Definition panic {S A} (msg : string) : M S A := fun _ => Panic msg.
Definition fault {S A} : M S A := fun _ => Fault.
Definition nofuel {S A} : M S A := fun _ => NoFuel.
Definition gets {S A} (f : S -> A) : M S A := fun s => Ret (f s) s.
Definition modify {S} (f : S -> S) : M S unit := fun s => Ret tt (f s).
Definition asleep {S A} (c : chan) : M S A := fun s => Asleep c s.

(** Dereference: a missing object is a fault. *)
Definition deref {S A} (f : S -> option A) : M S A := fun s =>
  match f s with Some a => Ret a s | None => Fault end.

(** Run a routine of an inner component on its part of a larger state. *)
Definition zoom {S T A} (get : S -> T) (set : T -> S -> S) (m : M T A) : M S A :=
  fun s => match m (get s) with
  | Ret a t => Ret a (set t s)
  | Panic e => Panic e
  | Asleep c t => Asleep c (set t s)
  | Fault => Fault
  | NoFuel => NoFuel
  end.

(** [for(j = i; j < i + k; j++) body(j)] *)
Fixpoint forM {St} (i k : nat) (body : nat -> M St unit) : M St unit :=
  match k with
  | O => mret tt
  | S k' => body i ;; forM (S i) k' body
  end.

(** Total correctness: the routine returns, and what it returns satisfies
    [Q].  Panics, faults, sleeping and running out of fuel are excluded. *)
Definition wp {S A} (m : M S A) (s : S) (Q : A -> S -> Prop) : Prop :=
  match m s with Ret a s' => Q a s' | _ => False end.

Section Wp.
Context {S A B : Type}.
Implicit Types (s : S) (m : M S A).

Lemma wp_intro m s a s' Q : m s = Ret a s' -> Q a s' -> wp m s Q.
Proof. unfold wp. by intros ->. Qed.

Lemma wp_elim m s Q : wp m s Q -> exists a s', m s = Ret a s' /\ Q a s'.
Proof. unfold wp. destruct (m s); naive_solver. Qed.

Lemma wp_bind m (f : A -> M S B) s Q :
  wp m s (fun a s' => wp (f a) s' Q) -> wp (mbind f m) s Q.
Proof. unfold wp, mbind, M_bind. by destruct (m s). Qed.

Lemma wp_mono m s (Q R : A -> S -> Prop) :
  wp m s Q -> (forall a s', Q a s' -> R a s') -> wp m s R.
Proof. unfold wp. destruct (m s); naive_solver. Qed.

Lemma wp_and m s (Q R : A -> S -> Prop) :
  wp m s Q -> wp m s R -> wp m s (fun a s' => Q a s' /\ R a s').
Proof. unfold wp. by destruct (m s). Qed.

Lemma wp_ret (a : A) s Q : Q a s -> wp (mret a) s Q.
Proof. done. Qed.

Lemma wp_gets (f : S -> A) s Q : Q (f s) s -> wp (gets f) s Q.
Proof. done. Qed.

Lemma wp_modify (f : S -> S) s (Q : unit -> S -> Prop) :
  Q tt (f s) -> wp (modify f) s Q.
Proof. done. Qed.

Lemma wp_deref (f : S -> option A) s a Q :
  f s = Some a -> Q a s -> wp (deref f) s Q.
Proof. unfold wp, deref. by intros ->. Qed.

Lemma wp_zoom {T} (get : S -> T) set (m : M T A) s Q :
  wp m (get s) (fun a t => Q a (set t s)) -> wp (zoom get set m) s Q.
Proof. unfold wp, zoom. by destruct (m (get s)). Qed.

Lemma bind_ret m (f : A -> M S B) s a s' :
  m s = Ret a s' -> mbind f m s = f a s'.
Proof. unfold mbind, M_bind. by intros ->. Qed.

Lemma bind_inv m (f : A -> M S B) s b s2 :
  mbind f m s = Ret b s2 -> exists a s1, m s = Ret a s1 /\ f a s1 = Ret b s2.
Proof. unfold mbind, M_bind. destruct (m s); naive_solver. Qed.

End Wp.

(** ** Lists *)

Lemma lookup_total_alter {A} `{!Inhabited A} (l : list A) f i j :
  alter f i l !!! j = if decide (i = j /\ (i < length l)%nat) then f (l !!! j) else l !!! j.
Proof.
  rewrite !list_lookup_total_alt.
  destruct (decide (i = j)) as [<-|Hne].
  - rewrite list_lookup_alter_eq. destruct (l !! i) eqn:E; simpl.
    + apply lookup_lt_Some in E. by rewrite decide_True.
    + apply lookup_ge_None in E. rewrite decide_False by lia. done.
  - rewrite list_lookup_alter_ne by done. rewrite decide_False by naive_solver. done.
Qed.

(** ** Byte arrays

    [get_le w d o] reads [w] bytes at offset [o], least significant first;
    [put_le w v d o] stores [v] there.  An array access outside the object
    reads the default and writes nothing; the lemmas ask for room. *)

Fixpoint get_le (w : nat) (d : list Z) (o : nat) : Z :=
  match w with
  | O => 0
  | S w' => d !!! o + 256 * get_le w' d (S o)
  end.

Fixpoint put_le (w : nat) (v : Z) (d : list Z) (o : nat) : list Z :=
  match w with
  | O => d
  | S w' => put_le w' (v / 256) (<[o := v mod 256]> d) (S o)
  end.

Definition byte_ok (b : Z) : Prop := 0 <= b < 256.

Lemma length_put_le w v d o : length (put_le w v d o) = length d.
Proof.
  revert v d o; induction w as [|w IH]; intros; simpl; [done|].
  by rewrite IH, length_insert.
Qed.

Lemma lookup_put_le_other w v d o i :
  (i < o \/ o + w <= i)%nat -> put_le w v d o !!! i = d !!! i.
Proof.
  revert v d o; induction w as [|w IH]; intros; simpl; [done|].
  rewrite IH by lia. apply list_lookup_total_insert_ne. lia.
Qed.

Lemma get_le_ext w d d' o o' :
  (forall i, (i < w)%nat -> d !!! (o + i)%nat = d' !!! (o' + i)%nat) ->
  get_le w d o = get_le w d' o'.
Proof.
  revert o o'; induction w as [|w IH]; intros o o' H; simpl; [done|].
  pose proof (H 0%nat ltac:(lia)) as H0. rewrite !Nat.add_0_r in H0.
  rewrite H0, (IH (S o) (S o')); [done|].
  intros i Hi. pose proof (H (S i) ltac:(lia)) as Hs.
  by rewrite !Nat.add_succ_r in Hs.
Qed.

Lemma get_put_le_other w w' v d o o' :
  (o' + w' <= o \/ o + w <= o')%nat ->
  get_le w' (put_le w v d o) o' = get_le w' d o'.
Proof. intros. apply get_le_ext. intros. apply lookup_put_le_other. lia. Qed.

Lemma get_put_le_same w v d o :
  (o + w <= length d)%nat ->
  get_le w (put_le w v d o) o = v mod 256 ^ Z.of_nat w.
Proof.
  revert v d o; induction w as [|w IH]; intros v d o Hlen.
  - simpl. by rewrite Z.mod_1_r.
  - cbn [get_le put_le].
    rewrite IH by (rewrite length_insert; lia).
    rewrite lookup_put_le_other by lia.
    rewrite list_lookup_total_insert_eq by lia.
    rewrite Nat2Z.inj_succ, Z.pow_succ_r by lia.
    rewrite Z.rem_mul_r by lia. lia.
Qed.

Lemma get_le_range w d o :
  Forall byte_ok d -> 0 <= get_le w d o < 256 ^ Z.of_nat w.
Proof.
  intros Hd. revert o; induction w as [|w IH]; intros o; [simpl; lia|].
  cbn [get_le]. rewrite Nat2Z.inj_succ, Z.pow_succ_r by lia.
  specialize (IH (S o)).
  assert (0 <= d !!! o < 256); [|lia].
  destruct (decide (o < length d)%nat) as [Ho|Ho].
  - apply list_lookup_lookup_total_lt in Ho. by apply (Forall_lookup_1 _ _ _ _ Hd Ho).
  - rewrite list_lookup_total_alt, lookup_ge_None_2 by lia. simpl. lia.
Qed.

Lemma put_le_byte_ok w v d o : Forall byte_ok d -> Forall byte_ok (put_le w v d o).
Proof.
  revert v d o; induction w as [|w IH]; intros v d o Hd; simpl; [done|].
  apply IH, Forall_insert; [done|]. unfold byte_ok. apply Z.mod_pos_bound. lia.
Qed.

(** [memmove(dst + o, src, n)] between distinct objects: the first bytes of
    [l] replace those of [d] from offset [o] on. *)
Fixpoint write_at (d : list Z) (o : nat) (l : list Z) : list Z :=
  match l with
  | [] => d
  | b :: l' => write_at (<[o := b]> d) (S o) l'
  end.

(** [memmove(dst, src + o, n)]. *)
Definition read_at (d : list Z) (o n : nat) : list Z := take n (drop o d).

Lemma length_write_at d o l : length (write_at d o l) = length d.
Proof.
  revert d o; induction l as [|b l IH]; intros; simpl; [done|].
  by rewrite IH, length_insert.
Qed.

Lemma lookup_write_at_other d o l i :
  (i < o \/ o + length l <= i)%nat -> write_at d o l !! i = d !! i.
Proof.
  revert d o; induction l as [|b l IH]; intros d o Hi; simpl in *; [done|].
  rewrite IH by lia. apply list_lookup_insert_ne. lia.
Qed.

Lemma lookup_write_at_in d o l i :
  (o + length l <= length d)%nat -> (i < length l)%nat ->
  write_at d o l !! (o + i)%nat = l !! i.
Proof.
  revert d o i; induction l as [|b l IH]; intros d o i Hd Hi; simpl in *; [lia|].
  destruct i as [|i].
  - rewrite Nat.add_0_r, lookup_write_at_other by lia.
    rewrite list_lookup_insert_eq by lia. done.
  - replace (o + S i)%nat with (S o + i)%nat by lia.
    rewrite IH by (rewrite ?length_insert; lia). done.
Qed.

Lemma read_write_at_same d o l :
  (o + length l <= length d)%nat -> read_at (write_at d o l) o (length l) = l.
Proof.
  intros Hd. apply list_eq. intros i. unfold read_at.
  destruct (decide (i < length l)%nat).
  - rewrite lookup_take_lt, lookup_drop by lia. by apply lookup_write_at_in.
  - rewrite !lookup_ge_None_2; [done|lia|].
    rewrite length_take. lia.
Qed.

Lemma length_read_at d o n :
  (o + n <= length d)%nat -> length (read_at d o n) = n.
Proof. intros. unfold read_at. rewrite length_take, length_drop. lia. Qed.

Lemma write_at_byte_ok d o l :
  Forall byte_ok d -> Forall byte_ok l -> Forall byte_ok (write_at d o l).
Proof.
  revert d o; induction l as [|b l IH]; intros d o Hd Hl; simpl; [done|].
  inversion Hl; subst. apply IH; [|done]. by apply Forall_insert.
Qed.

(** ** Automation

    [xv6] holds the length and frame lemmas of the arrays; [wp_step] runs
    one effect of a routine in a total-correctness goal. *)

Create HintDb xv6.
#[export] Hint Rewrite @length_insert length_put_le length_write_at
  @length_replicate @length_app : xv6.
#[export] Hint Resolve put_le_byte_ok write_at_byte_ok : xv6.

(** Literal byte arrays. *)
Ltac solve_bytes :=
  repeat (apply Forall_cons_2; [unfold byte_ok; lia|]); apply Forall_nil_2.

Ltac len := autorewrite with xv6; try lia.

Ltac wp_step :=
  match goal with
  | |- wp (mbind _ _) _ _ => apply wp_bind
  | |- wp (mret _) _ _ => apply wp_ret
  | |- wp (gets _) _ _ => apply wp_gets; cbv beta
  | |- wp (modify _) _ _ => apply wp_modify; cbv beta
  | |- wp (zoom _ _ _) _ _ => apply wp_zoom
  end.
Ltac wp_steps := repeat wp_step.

——

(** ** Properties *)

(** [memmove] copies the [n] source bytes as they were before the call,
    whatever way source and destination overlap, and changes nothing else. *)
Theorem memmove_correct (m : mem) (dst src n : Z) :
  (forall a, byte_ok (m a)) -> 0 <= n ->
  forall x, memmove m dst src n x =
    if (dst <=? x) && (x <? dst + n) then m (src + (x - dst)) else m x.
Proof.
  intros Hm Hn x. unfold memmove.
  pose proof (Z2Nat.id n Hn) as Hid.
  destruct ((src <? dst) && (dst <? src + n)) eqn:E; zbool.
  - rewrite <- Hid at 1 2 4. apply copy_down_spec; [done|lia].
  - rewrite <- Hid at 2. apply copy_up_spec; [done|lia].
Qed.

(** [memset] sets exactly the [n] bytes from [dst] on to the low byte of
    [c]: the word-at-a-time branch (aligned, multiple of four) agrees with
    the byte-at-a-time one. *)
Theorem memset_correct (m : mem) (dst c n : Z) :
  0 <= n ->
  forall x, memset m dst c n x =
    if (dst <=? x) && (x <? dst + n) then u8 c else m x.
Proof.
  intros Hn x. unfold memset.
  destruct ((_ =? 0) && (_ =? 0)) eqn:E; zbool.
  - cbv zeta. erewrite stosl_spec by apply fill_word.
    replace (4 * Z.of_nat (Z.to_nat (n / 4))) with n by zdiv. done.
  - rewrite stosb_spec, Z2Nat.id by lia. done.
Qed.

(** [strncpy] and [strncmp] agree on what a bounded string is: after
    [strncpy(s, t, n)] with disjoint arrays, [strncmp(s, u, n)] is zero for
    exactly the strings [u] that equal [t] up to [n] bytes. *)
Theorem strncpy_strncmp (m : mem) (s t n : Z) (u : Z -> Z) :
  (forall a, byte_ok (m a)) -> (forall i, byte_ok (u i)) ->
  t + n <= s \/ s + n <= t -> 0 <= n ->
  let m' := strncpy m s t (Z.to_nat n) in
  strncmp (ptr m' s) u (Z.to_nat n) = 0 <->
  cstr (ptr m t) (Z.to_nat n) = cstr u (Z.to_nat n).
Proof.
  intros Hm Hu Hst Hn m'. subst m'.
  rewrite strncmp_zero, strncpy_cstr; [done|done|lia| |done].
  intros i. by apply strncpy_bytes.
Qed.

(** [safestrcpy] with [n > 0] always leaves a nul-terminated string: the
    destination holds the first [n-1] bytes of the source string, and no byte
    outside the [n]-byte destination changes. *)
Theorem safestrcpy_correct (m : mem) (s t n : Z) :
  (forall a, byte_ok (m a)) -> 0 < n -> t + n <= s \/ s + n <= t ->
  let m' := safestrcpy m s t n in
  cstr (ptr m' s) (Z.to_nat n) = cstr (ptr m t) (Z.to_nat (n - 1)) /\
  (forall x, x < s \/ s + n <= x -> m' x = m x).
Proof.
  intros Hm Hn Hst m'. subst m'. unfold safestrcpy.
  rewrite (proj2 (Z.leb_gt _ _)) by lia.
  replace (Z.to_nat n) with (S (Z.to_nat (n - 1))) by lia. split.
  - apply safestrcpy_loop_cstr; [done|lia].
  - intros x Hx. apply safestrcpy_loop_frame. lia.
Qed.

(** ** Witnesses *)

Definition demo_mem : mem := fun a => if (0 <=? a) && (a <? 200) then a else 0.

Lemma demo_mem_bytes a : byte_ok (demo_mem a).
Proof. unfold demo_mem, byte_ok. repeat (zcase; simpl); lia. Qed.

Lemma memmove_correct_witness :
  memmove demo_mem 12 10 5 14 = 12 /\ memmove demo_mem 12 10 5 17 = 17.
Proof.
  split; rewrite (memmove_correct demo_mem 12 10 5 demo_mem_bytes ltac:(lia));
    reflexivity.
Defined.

——

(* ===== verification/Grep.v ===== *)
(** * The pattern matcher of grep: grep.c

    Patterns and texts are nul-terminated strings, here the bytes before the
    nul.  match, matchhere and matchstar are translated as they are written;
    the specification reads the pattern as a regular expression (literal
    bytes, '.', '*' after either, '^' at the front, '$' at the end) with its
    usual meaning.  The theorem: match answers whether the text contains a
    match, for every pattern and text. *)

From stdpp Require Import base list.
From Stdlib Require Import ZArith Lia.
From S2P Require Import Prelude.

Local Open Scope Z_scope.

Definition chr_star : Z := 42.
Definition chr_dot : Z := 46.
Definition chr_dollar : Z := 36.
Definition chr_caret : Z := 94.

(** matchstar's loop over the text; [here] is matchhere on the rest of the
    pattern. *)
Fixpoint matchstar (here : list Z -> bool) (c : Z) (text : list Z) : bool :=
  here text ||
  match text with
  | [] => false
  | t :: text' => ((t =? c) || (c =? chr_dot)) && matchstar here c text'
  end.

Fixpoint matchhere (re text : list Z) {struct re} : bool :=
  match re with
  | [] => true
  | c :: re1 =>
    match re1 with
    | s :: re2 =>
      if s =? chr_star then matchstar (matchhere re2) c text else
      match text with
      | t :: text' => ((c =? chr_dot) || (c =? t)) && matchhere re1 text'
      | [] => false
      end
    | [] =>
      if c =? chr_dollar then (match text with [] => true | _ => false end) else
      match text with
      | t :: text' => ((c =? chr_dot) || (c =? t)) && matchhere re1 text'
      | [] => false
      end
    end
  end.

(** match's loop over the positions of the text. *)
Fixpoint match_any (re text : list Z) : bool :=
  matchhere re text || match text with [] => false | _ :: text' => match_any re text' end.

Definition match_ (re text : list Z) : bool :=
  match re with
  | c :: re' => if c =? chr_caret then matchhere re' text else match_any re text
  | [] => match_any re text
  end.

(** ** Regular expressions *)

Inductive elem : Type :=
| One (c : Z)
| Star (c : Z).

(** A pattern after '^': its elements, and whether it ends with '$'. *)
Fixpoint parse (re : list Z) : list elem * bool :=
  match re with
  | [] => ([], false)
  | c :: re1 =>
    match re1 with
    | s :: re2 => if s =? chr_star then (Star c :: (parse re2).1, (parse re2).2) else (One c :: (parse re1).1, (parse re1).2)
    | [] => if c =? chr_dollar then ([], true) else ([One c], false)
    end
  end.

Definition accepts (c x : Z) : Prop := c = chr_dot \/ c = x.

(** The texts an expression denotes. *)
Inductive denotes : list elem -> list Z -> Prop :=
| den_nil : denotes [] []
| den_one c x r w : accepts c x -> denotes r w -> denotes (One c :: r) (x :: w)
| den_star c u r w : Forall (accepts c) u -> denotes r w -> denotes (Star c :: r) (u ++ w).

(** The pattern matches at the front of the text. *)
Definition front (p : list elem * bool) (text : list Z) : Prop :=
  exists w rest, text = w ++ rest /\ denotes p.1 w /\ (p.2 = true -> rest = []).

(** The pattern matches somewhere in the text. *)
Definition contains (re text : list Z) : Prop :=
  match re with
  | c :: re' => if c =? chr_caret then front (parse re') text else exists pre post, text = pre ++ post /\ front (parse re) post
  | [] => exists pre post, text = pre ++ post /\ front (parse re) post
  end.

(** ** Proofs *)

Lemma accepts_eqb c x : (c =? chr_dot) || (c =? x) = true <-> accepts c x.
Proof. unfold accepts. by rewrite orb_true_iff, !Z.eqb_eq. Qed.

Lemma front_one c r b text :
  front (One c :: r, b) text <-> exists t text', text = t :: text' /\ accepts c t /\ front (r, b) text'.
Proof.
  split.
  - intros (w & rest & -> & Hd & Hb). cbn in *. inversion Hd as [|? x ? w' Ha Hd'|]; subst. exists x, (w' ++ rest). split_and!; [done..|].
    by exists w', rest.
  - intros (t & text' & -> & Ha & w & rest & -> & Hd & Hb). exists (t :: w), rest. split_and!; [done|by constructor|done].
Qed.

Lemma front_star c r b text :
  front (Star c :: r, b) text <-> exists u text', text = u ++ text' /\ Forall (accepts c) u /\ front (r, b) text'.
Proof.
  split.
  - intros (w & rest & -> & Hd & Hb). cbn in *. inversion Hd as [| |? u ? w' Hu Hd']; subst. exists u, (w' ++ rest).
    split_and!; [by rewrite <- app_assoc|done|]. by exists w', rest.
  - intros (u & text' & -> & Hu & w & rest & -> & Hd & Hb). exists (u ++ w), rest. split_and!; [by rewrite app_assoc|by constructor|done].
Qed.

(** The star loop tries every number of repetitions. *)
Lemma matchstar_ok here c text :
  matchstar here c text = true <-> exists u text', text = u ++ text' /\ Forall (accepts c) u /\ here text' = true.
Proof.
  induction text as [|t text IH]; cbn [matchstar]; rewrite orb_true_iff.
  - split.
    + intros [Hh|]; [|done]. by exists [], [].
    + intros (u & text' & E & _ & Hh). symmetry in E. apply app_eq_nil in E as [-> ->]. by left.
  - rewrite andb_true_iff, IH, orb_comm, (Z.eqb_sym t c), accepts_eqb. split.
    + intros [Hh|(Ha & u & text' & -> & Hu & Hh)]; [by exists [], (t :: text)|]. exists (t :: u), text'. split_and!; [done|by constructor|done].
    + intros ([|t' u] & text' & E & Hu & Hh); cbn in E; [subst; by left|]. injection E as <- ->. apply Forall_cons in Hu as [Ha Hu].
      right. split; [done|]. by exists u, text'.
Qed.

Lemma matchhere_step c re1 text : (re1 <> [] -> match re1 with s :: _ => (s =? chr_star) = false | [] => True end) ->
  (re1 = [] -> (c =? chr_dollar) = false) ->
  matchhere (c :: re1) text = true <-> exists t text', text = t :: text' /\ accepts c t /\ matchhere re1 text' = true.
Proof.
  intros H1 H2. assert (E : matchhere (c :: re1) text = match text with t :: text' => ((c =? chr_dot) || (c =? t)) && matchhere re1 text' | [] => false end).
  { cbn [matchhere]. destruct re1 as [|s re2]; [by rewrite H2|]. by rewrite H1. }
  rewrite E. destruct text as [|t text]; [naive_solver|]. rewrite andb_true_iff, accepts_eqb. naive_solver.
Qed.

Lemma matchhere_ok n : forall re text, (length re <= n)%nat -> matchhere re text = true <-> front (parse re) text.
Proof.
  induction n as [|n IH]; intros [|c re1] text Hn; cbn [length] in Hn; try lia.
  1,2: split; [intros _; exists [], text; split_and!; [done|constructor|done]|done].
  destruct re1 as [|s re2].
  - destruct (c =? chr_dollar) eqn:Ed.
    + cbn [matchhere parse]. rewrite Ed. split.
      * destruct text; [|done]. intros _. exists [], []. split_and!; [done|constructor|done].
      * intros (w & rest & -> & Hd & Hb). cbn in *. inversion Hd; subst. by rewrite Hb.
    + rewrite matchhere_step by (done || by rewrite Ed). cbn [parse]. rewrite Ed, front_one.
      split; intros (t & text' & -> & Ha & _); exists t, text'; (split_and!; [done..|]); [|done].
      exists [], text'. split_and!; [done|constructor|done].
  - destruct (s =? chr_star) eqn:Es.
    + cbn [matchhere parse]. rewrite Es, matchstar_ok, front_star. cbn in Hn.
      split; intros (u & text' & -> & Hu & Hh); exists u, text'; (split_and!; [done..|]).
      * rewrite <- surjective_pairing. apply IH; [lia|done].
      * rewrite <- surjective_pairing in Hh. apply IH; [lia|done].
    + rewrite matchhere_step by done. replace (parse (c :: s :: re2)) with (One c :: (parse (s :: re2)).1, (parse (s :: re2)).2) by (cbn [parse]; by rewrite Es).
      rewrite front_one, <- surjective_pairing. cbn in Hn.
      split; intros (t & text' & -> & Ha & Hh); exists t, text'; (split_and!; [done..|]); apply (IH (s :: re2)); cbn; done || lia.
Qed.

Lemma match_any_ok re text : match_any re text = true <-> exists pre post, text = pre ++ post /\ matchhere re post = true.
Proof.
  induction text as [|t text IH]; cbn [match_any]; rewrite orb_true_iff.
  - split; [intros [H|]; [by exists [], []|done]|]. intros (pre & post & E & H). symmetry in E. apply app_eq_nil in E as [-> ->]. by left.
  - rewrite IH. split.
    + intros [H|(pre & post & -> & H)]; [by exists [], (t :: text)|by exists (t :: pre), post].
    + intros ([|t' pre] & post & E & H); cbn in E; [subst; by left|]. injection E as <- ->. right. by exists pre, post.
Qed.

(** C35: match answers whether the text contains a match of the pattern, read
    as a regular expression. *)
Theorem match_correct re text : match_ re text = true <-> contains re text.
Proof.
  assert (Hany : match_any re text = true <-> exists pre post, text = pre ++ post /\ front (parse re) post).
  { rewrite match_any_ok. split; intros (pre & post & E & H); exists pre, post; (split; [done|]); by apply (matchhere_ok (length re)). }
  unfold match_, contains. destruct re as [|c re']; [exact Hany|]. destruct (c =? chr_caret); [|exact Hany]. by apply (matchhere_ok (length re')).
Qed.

——

**The task**
Which lines above run from the one containing "repeat (apply Forall_cons_2;" down to the one containing "(mret _) _ _ => apply wp_ret"? Repeat exactly those, both ends included, and nothing else.

**Exercise response**
  repeat (apply Forall_cons_2; [unfold byte_ok; lia|]); apply Forall_nil_2.

Ltac len := autorewrite with xv6; try lia.

Ltac wp_step :=
  match goal with
  | |- wp (mbind _ _) _ _ => apply wp_bind
  | |- wp (mret _) _ _ => apply wp_ret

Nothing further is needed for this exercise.